Per offline convo in the maintainers chat, it makes me very uncomfortable that we keep having issues in this area. I think we a) don't have a clear understanding of the behavior we want and b) don't have enough tests.

I think @snowp is going to analyze the change history but my vote is to revert as much as possible and then come back with a holistic plan on what we need to do to not break any existing users. If we do go with a runtime flag I think we need to default it to off vs. on if we know there are breaking issues for users.

snowp commented 3 years ago

Regarding use of x-envoy-upstream-rq-timeout-ms as an override, is the intent to allow this header to adjust the timeout downwards, upwards or both? Effectively respecting the min of these timeouts may be the most tractable option.
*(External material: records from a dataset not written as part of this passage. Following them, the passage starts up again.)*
(* ===== verification/Startup.v ===== *)
(** [src/chainman/headersync.rs] and [start] of [src/chainman/mod.rs]: the sync of headers with one peer after another,
    and what the program does from the headers of its database to the download of blocks. *)
From S2P Require Import Prelude.
From S2P Require Import Extern.
From S2P Require Import Header.
From S2P Require Import Messages.
From S2P Require Import Payload.
From S2P Require Import Loops.
From S2P Require Import Chain.
From S2P Require Import ChainMan.
From S2P Require Import ArenaPool.
From S2P Require Import Text.
From S2P Require Import Analyze.
From S2P Require Import Store.
From S2P Require Import Process.
From S2P Require Import Miners.
From S2P Require Import FrontPage.

(** * The flags *)

(** The two flags, and the limits of the pools of large and of small arenas *)
Record Flags := mkFlags {
  SYNCING_HEADERS : bool;
  SYNCING_BODIES : bool;
  large_limit : Z;
  small_limit : Z;
}.

(** [get_env] of [util/env.rs]: a variable that is not there, or cannot be read, has its default. *)
Definition get_env {A} (parse : bytes → option A) (var : option bytes) (default : A) : A :=
  match var with
  | Some v => match parse v with Some v => v | None => default end
  | None => default
  end.

(** The limits from the environment *)
Record Limits := mkLimits {
  INITIAL_LARGE_DESERIALIZE_ARENAS_COUNT : Z;
  INITIAL_SMALL_DESERIALIZE_ARENAS_COUNT : Z;
  LARGE_DESERIALIZE_ARENAS_COUNT_BLOCKSYNC : Z;
  SMALL_DESERIALIZE_ARENAS_COUNT_BLOCKSYNC : Z;
}.

Definition limits (env : string → option bytes) : Limits :=
  mkLimits (get_env parse_usize (env "INITIAL_LARGE_DESERIALIZE_ARENAS_COUNT"%string) 64)
    (get_env parse_usize (env "INITIAL_SMALL_DESERIALIZE_ARENAS_COUNT"%string) 256)
    (get_env parse_usize (env "LARGE_DESERIALIZE_ARENAS_COUNT_BLOCKSYNC"%string) 512)
    (get_env parse_usize (env "SMALL_DESERIALIZE_ARENAS_COUNT_BLOCKSYNC"%string) 1024).

Definition default_limits : Limits := limits (λ _, None).

Definition start_syncing_headers (f : Flags) : Flags := mkFlags true (SYNCING_BODIES f) (large_limit f) (small_limit f).
Definition stop_syncing_headers (f : Flags) : Flags := mkFlags false (SYNCING_BODIES f) (large_limit f) (small_limit f).

(** The flag is set before the limits are raised, and cleared after they are lowered. *)
Definition start_syncing_blocks (l : Limits) (f : Flags) : list Flags :=
  let f := mkFlags (SYNCING_HEADERS f) true (large_limit f) (small_limit f) in
  let f1 := mkFlags (SYNCING_HEADERS f) true (LARGE_DESERIALIZE_ARENAS_COUNT_BLOCKSYNC l) (small_limit f) in
  [f; f1; mkFlags (SYNCING_HEADERS f) true (large_limit f1) (SMALL_DESERIALIZE_ARENAS_COUNT_BLOCKSYNC l)].

Definition stop_syncing_blocks (l : Limits) (f : Flags) : list Flags :=
  let f1 := mkFlags (SYNCING_HEADERS f) (SYNCING_BODIES f) (INITIAL_LARGE_DESERIALIZE_ARENAS_COUNT l) (small_limit f) in
  let f2 := mkFlags (SYNCING_HEADERS f) (SYNCING_BODIES f) (large_limit f1) (INITIAL_SMALL_DESERIALIZE_ARENAS_COUNT l) in
  [f1; f2; mkFlags (SYNCING_HEADERS f) false (large_limit f2) (small_limit f2)].

Section startup.
Context `{Sha256, U256Lib}.

(** * The sync of headers *)

(** The loop is where it looks whether headers are missing, in a conversation with a peer, or at its end. *)
Inductive phase := Checking | Talking | Synced.

#[export] Instance phase_eq_dec : EqDecision phase.
Proof. solve_decision. Defined.

(** [hs_sent] is kept for the record. *)
Record HeaderSync := mkHeaderSync {
  hs_chainman : ChainMan;
  hs_phase : phase;
  hs_sent : list PayloadToSend;
}.

(** The loop looks at the clock, and connects if it must; [written] is whether the peer takes what is written. The
    deadline passes or the connection fails. A packet comes. *)
Inductive event :=
| Checks (now : Z) (written : bool)
| DeadlinePasses
| PacketComes (now : Z) (payload : option ReceivedPayload) (written : bool).

Definition happen (fuel : nat) (w : HeaderSync) (e : event) : comp HeaderSync :=
  let s := hs_chainman w in
  match hs_phase w, e with
  | Checking, Checks now written =>
      if need_ihd (CHAIN s) now then
        get_headers ← build_get_headers (CHAIN s) fuel;
        mret (if written : bool then mkHeaderSync s Talking (hs_sent w ++ [get_headers]) else mkHeaderSync s Checking (hs_sent w))
      else mret (mkHeaderSync s Synced (hs_sent w))
  | Talking, DeadlinePasses => mret (mkHeaderSync s Checking (hs_sent w))
  | Talking, PacketComes now payload written =>
      '(s, need_break, _, responses) ←
        (match payload with
         | Some p => handle_packet_during_headersync s fuel now p false
         | None => mret (s, false, false, None)
         end);
      let responses := default [] responses in
      let need_break := need_break || (negb written && negb (bool_decide (responses = []))) in
      mret (mkHeaderSync s (if need_break then Checking else Talking) (hs_sent w ++ if written : bool then responses else []))
  | _, _ => Finished (Err "not now")
  end.

Definition sync_headers (fuel : nat) (s : ChainMan) (events : list event) : comp HeaderSync :=
  for_comp (happen fuel) events (mkHeaderSync s Checking []).

(** * The start *)

(** What the task that [start] spawns finds when the sync of headers is over, without letting go of the chain: the state,
    the last block that was downloaded, the blocks to download, and the flags that were set. *)
Record Picked := mkPicked {
  pk_chainman : ChainMan;
  pk_page_top : option hash;
  pk_missing : option (list hash * Z);
  pk_flags : list Flags;
}.

(** [None] while headers are still synced. [f] are the flags at the start. *)
Definition sync_and_pick (fuel : nat) (s : ChainMan) (f : Flags) (now : Z) (events : list event) : comp (option Picked) :=
  synced ← (if need_ihd (CHAIN s) now then
              w ← sync_headers fuel s events;
              match hs_phase w with
              | Synced => s ← after_header_sync (hs_chainman w) fuel; mret (Some (s, [start_syncing_headers f]))
              | _ => mret None
              end
            else mret (Some (s, [])));
  match synced with
  | None => mret None
  | Some (s, flags) =>
      top_downloaded_block_hash ← get_top_downloaded_block_hash (CHAIN s) fuel;
      block_hashes_to_download ← get_block_hashes_to_download (CHAIN s) (DOWNLOADED_BLOCKS s) fuel;
      mret (Some (mkPicked s top_downloaded_block_hash block_hashes_to_download flags))
  end.

(** The flags from where the blocks to download are known. [sync_blocks] comes back whatever becomes of its tasks,
    whose panics it drops. *)
Definition download_flags (l : Limits) (missing : bool) (f : Flags) : list Flags :=
  if missing then
    let started := start_syncing_blocks l f in
    let f := stop_syncing_headers (default f (last started)) in
    started ++ [f] ++ stop_syncing_blocks l f
  else [stop_syncing_headers f].

(** The tables, the miners and the page when the front page is made *)
Context `{RocksDb, Layout, RegexLib} (hex_encode : bytes → bytes).
Context (block_stats : gmap hash BlockMetrics) (d : Databases) (miners : Miners) (page : FrontPageData).

(** The page after it was made for the last block that was downloaded, if there is one; [None] if that panicked. *)
Definition start_page (c : Chain) (fuel : nat) (top : option hash) : comp (option FrontPageData) :=
  match top with
  | Some top_block_hash =>
      match generate_frontpage_data hex_encode c fuel block_stats d miners page top_block_hash with
      | Finished (Ok (page, _)) => mret (Some page)
      | Finished (Panic _) => mret None
      | Finished Ub => Finished Ub
      | Finished (Err e) => Finished (Err e)
      | Running => Running
      end
  | None => mret (Some page)
  end.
@mattklein123 might be able to fill in the historical bits here but I believe at one point the only (?) per stream timeout mechanism was enforced by the router (the "global" timeout), and this is the timeout that was modifiable by the header. This is the total amount of time that the router may spend trying to send the stream upstream, including retries. As a result this isn't really the timeout for an upstream to handle the stream (this is given by x-envoy-upstream-rq-per-try-timeout-ms instead), but also not quite the downstream timeout as it doesn't include time spent in filters before the router (e.g. time waiting for ext_authz).

I think the intent of the changes in https://github.com/envoyproxy/envoy/pull/13302 was to move this global timeout handling to the HCM and remove it from the router to make it a real downstream timeout, but this has several consequences:

Based on these I think there are a few things we need to reach consensus on:

jmarantz commented 3 years ago

@yanjunxiang-google is going to explore this; not ready to assign it yet.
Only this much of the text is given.